> Work task: Using the records below, quote only the span that opens with the line containing "SkillDatabase.get_progress w1 = Returns" and closes with the line containing "d else 0)))", exactly and inclusively.

> Entries shown:

Lemma X3_rowid_never_reused_witness :
  sequences_cover sample_database
  ∧ (SkillDatabase.delete_skill 2;;
     SkillDatabase.add_skill (Skill.new None "Chess" "Games" 5))
      (connected sample_database)
    = Returns tt
        (stored (with_skill (skills_seq sample_database + 1) "Chess" "Games" 5
                   (without_skill 2 sample_database))
           (connected sample_database)).
Proof.
  assert (Hcov : sequences_cover sample_database)
    by (apply (bool_decide_unpack _); vm_compute; exact I).
  split; [exact Hcov|].
  refine (proj1 (proj2 (X3_rowid_never_reused (connected sample_database)
            sample_database 2 (Skill.new None "Chess" "Games" 5)
            eq_refl Hcov _ _ _ _))).
  - vm_compute. exact I.
  - exists (skills.Row "Go" "Tech" 0). vm_compute. reflexivity.
  - vm_compute. exact I.
  - vm_compute. reflexivity.
Defined.

(** ** Sessions and totals *)

Lemma practiced_minutes_with_session v j d n dt db k :
  sessions_table db !! v = None →
  practiced_minutes (with_session v j d n dt db) k
  = practiced_minutes db k + (if decide (k = j) then d else 0).
Proof.
  intros Hv. unfold practiced_minutes, sessions_of, with_session.
  cbn [sessions_table]. destruct (decide (k = j)) as [->|Hne].
  - rewrite map_filter_insert_True by done.
    rewrite (sum_Z_Permutation _
      (sessions.duration_minutes ∘ snd <$>
         (v, sessions.Row j d n dt)
           :: map_to_list (filter (λ kr : Z * sessions.row, sessions.skill_id kr.2 = j)
                             (sessions_table db)))).
    + unfold sum_Z. cbn. lia.
    + apply fmap_Permutation, map_to_list_insert.
      apply map_lookup_filter_None. by left.
  - rewrite map_filter_insert_not' by (cbn; congruence || by rewrite Hv).
    lia.
Qed.

(** X4. [log_session] adds the minutes of the session to the total of
    the skill it names and to no other: after a session of [d] minutes
    for skill id [j] is stored, the sum of [duration_minutes] of every
    skill id [k] is what it was, plus [d] when [k = j]. The row is
    stored whether or not a skill with identifier [j] exists, and the
    skills table is left as it was. On a database SQLite can hold,
    when afterwards no running sum of the query (by ascending
    duration) leaves the 64-bit range, the next [get_progress] reports
    every skill with its new total. This holds for a skill id and a
    duration in the 64-bit range and a sessions table that can still
    hand out a rowid. *)
Theorem X4_log_session_accumulates w db i j d n dt :
  conn w = Some db → in_int64 j → in_int64 d →
  has_room (sessions_table db) (sessions_seq db) →
  ∃ v,
    SkillDatabase.log_session (PracticeSession.new i j d n dt) w
    = Returns tt (stored (with_session v j d n dt db) w)
    ∧ sessions_table db !! v = None
    ∧ skills_table (with_session v j d n dt db) = skills_table db
    ∧ (∀ k, practiced_minutes (with_session v j d n dt db) k
            = practiced_minutes db k + (if decide (k = j) then d else 0))
    ∧ (∀ w1, conn w1 = Some (with_session v j d n dt db) →
         valid_database db → sums_fit (with_session v j d n dt db) →
         ∃ recs,
           SkillDatabase.get_progress w1 = Returns recs w1
           ∧ ∀ pos k s, scan (skills_table db) !! pos = Some (k, s) →
               ∃ r, recs !! pos = Some r
                 ∧ r !! "Total Practiced"
                   = Some (PyFloat (py_round
                       (float_div
                          (float_of_int
                             (practiced_minutes db k
                              + (if decide (k = j) then d else 0)))
                          (float_of_int 60)) 2))).
Proof.
  intros Hc Hj Hd Hroom.
  destruct (new_rowid_room _ _ Hroom) as [v Hnew]. exists v.
  destruct (new_rowid_above _ _ _ Hnew) as (Hfresh & _).
  split.
  { rewrite (log_session_unfold w db _ Hc). cbn.
    unfold insert_session, bind_int.
    rewrite (in_int64_true j Hj), (in_int64_true d Hd). cbn. by rewrite Hnew. }
  split; [done|]. split; [done|].
  split; [intros k; by apply practiced_minutes_with_session|].
  intros w1 Hc1 Hv Hfit.
  pose proof (with_session_valid v j d n dt db Hv Hj Hd Hnew) as Hv1.
  eexists. split; [by apply get_progress_fit|].
  intros pos k s Hpos. eexists. cbn [skills_table with_session].
  rewrite list_lookup_fmap, Hpos. split; [done|].
  unfold compose. rewrite progress_record_Total.
  cbn [r3 progress_row_of fst]. unfold practiced_hours.
  by rewrite practiced_minutes_with_session.
Qed.

Lemma X4_log_session_accumulates_witness :
  has_room (sessions_table sample_database) (sessions_seq sample_database)
  ∧ ∃ v,
      SkillDatabase.log_session (PracticeSession.new None 7 25 "" "2024-03-09")
        (connected sample_database)
      = Returns tt
          (stored (with_session v 7 25 "" "2024-03-09" sample_database)
             (connected sample_database))
      ∧ sessions_table sample_database !! v = None.
Proof.
  assert (Hr : has_room (sessions_table sample_database)
                 (sessions_seq sample_database)).
  { split; [vm_compute; discriminate|].
    apply (bool_decide_unpack _). vm_compute. exact I. }
  split; [exact Hr|].
  destruct (X4_log_session_accumulates (connected sample_database)
              sample_database None 7 25 "" "2024-03-09" eq_refl I I Hr)
    as (v & H1 & H2 & _).
  exists v. split; [exact H1|exact H2].
Defined.

(** ** When [get_progress] returns *)

Lemma select_progress_Ok_fit db rows :
  select_progress db = Ok rows → sums_fit db.
Proof.
  intros Hrows. unfold sums_fit. apply map_Forall_lookup. intros k s Hk.
  rewrite select_progress_groups in Hrows.
  apply result_map_Ok_inv, Forall2_fmap_l in Hrows.
  apply elem_of_scan, list_elem_of_lookup in Hk as [pos Hpos].
  destruct (Forall2_lookup_l _ _ _ _ _ Hrows Hpos) as (r & _ & Hr).
  cbn beta in Hr. unfold compose in Hr.
  rewrite select_group_join_block in Hr. cbn [fst] in Hr.
  destruct (durations_in_order db k) as [|d ds] eqn:Hds.
  - apply Forall_forall. intros n _. by rewrite take_nil.
  - destruct (decide (running_sums_fit (d :: ds))) as [|Hbad]; [done|].
    exfalso. apply not_Forall_Exists in Hbad; [|apply _].
    apply Exists_exists in Hbad as (n & _ & Hn).
    rewrite (sum_from_overflow (d :: ds) None n) in Hr; [done| |done].
    simpl. by rewrite Z.add_0_l.
Qed.

(** ** The running sums of an ascending list *)

Lemma StronglySorted_filter {A} (R : relation A) (P : A → Prop)
    `{∀ x, Decision (P x)} l :
  StronglySorted R l → StronglySorted R (filter P l).
Proof.
  induction 1 as [|x l Hl IH Hx]; [constructor|].
  rewrite filter_cons. destruct (decide (P x)); [|done].
  constructor; [done|]. apply Forall_forall. intros y [_ Hy]%list_elem_of_filter.
  by apply (proj1 (Forall_forall _ _) Hx).
Qed.

Lemma index_durations_sorted (l : list (Z * sessions.row)) k :
  Forall (λ x, k = sessions.skill_id x.2) l →
  StronglySorted index_le l →
  StronglySorted Z.le (sessions.duration_minutes ∘ snd <$> l).
Proof.
  intros Hk Hs. induction Hs as [|x l Hl IH Hx]; [constructor|].
  apply Forall_cons in Hk as [Hkx Hkl].
  rewrite fmap_cons. constructor; [by apply IH|].
  apply Forall_fmap, Forall_forall. intros y Hy.
  pose proof (proj1 (Forall_forall _ _) Hx y Hy) as Hle.
  pose proof (proj1 (Forall_forall _ _) Hkl y Hy) as Hky.
  unfold index_le, entry_le, index_entry in Hle. cbn in *. lia.
Qed.

(** The query meets the durations of a skill in ascending order. *)
Lemma durations_in_order_sorted db k :
  StronglySorted Z.le (durations_in_order db k).
Proof.
  unfold durations_in_order. apply (index_durations_sorted _ k).
  - apply Forall_forall. by intros x [Hx _]%list_elem_of_filter.
  - apply StronglySorted_filter, automatic_index_sorted.
Qed.

Lemma sum_Z_cons a l : sum_Z (a :: l) = a + sum_Z l.
Proof. done. Qed.

Lemma sum_Z_negative_le l : sum_Z (filter (λ d, d < 0) l) ≤ 0.
Proof.
  induction l as [|a l IH]; [done|].
  rewrite filter_cons. destruct (decide (a < 0)); rewrite ?sum_Z_cons; lia.
Qed.

Lemma filter_negative_nil l :
  Forall (λ d, 0 ≤ d) l → filter (λ d, d < 0) l = [].
Proof.
  induction 1 as [|a l Ha Hl IH]; [done|].
  rewrite filter_cons. destruct (decide (a < 0)); [lia|done].
Qed.

Lemma sum_Z_take_nonneg l n :
  Forall (λ d, 0 ≤ d) l → 0 ≤ sum_Z (take n l) ≤ sum_Z l.
Proof.
  intros Hl. revert n. induction Hl as [|a l Ha Hl IH]; intros [|n];
    rewrite ?firstn_cons, ?sum_Z_cons; [done..| |].
  - specialize (IH 0%nat). change (sum_Z (take 0 (a :: l))) with 0.
    change (sum_Z (take 0 l)) with 0 in IH. lia.
  - specialize (IH n). lia.
Qed.

(** The running sums of an ascending list go down to the sum of its
    negative elements and then up to its total. *)
Lemma ascending_running_sums l n :
  StronglySorted Z.le l →
  sum_Z (filter (λ d, d < 0) l) ≤ sum_Z (take n l) ≤ Z.max 0 (sum_Z l).
Proof.
  intros Hl. revert n. induction Hl as [|a l Hl IH Ha]; intros n.
  { rewrite take_nil. change (sum_Z []) with 0. by rewrite filter_nil. }
  rewrite filter_cons. destruct (decide (a < 0)) as [Hneg|Hpos].
  - destruct n as [|n]; rewrite ?firstn_cons, ?sum_Z_cons.
    + pose proof (sum_Z_negative_le l).
      change (sum_Z (take 0 (a :: l))) with 0. lia.
    + specialize (IH n). lia.
  - assert (Hnn : Forall (λ d, 0 ≤ d) (a :: l)).
    { constructor; [lia|]. eapply Forall_impl; [exact Ha|]. cbn. lia. }
    assert (filter (λ d, d < 0) l = []) as ->.
    { apply filter_negative_nil. by apply Forall_cons in Hnn as [_ ?]. }
    pose proof (sum_Z_take_nonneg (a :: l) n Hnn).
    change (sum_Z []) with 0. lia.
Qed.

Lemma ascending_negative_prefix l :
  StronglySorted Z.le l →
  take (length (filter (λ d, d < 0) l)) l = filter (λ d, d < 0) l.
Proof.
  induction 1 as [|a l Hl IH Ha]; [done|].
  rewrite filter_cons. destruct (decide (a < 0)) as [Hneg|Hpos].
  - cbn. by rewrite IH.
  - assert (filter (λ d, d < 0) l = []) as ->; [|done].
    apply filter_negative_nil. eapply Forall_impl; [exact Ha|]. cbn. lia.
Qed.

Lemma running_sums_fit_ascending l :
  StronglySorted Z.le l →
  running_sums_fit l
  ↔ INT64_MIN ≤ sum_Z (filter (λ d, d < 0) l) ∧ sum_Z l ≤ INT64_MAX.
Proof.
  intros Hl. unfold running_sums_fit, INT64_MIN, INT64_MAX.
  rewrite Forall_forall. split.
  - intros Hfit. split.
    + pose proof (Hfit (length (filter (λ d, d < 0) l))) as H.
      rewrite (ascending_negative_prefix l Hl) in H.
      apply in_int64_bounds in H; [lia|].
      apply elem_of_seq. pose proof (length_filter (λ d, d < 0) l). lia.
    + pose proof (Hfit (length l)) as H. rewrite firstn_all in H.
      apply in_int64_bounds in H; [lia|]. apply elem_of_seq. lia.
  - intros [Hneg Htot] n _.
    pose proof (ascending_running_sums l n Hl).
    apply in_int64_bounds. lia.
Qed.

Lemma negative_minutes_in_order db k :
  sum_Z (filter (λ d, d < 0) (durations_in_order db k)) = negative_minutes db k.
Proof.
  unfold negative_minutes. apply sum_Z_Permutation, filter_Permutation.
  unfold durations_in_order, sessions_of. apply fmap_Permutation.
  rewrite automatic_index_Permutation, map_to_list_filter_Permutation.
  apply reflexive_eq, list_filter_iff. intros x. simpl. split; congruence.
Qed.

(** The running sums of the query fit exactly when, for every skill,
    the negative durations alone and all the durations together sum
    within the 64-bit range. *)
Lemma sums_fit_totals_fit db : sums_fit db ↔ totals_fit db.
Proof.
  unfold sums_fit, totals_fit. rewrite !map_Forall_lookup.
  split; intros H k s Hk; specialize (H k s Hk);
    [apply running_sums_fit_ascending in H|apply running_sums_fit_ascending];
    try apply durations_in_order_sorted;
    by rewrite negative_minutes_in_order, practiced_minutes_in_order in *.
Qed.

> Your response:
           SkillDatabase.get_progress w1 = Returns recs w1
           ∧ ∀ pos k s, scan (skills_table db) !! pos = Some (k, s) →
               ∃ r, recs !! pos = Some r
                 ∧ r !! "Total Practiced"
                   = Some (PyFloat (py_round
                       (float_div
                          (float_of_int
                             (practiced_minutes db k
                              + (if decide (k = j) then d else 0)))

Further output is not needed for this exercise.